Ces deux mouvements sont une menace et rapprochent les Alliés des points d'où ils auront vue sur l’ensemble de la région étendue jusqu'à Bapaume, aux deux côtés de la route venant de Péronne.
Pour la première fois depuis longtemps, l'ennemi a engagé en Champagne, près, de Tahure, une action d'assez large envergure : l'attaque a été refoulée.
Deux diversions, également enrayées, ont été tentées par les Allemands en forêt d'Apremont et au sud de Saint-Mihiel.

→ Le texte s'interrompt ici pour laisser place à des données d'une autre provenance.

(* ===== verification/LibIpcSafety.v ===== *)
(** * Messages of the user-space IPC library: properties

    The interface that every payload encoding satisfies, its instances, and
    what a receiver gets from a framed message. *)

From S2P Require Import Prelude LibIpc.

(** ** The interface *)

Class Codec (A : Type) := {
  encode : A → list Z;
  decode : list Z → option A;
  well_typed : A → Prop;
}.

(** An encoding reads back, whatever follows it; what is decoded from bytes is
    a value of the source's type and was not read past the end. *)
Class CodecLaws (A : Type) `{Codec A} : Prop := {
  encode_bytes x : well_typed x → Forall is_byte (encode x);
  decode_encode x rest : well_typed x → decode (encode x ++ rest) = Some x;
  decode_typed bytes x : Forall is_byte bytes → decode bytes = Some x → well_typed x;
  decode_length bytes x : decode bytes = Some x → (length (encode x) ≤ length bytes)%nat;
}.

(** ** Fields of concatenated bytes *)

Lemma field_here n x rest : field (le_bytes n x ++ rest) 0 n = wrap (8 * Z.of_nat n) x.
Proof. unfold field. rewrite drop_0, take_app_length'; [apply le_value_bytes|by rewrite length_le_bytes]. Qed.

Lemma field_skip l rest off len : field (l ++ rest) (length l + off) len = field rest off len.
Proof. unfold field. by rewrite drop_app_add. Qed.

Lemma field_next n x rest off len : (n ≤ off)%nat → field (le_bytes n x ++ rest) off len = field rest (off - n) len.
Proof.
  intros H. rewrite <- (field_skip (le_bytes n x) rest). f_equal. rewrite length_le_bytes. lia.
Qed.

Lemma field_signed bytes off w len : 0 < w → in_signed w (to_signed w (field bytes off len)).
Proof. apply to_signed_range. Qed.

Create HintDb codec discriminated.
#[export] Hint Rewrite length_app length_le_bytes @length_cons @length_nil : codec.

(** Reads every field of a concatenation of encodings. *)
Ltac read_fields :=
  repeat first [rewrite field_here | rewrite field_next by lia; cbn [Nat.sub]];
  change (8 * Z.of_nat 1) with 8; change (8 * Z.of_nat 2) with 16;
  change (8 * Z.of_nat 4) with 32; change (8 * Z.of_nat 8) with 64.

Ltac in_word := unfold in_range, in_signed in *; lia.

(** The fields are the values that were written. *)
Ltac same_fields :=
  repeat first [rewrite to_signed_wrap by in_word | rewrite wrap_small by in_word].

La tenace offensive que les Français mènent depuis quelques jours sur le front de Verdun, et en particulier sur la rive droite de la Meuse, leur vaut des résultats très appréciables : tout le village de Fleury est rentré en leur pouvoir et, malgré de violentes contre-attaques, ils gagnent du terrain à l'est de Fleury et menacent à nouveau Thiaumont.
Sur les fronts russes
La caractéristique de la phase actuelle des opérations en Russie est la réaction du bloc austro-allemand contre les progrès de son adversaire. Au front nord, accalmie complète : le général Russky qui commandait les armées russes, lors de la première prise de Lemberg et repoussa sur le Niémen la première offensive allemande est nommé commandant en chef des armées russes du front nord ; le général Kouropatkine, que les critiques militaires qualifient de « temporisateur », est nommé gouverneur général du Turkestan ou l'état de siège est proclamé.
En Galicie et en Bukovine, le groupe des années russes de Broussilov marque un temps d'arrêt : Kadeline devant Kowel ; Sakharoff sur la Strypa et le Haut-Sereth, rencontrent de grandes difficultés. Hindenbourg a dirigé sur ces points des soutiens empruntés à la région du Niémen et des troupes turques venues en hâte sur les flancs des Carpates. Les Russes ne cessent de harceler l'adversaire pour lui ôter sa liberté de manœuvre.
De part et d'autre, il y a en ce moment, un regroupement des troupes en présence.
En Arménie, sous la pression de l'ennemi, supérieur en nombre, les Russes doivent reculer pour attendre renforts et munitions; grâce à la voie Trébizonde-Baïbourt-Erzeroum, ils ont pu se ravitailler, et dans la direction de Mossoul, s'emparer de deux régiments turcs.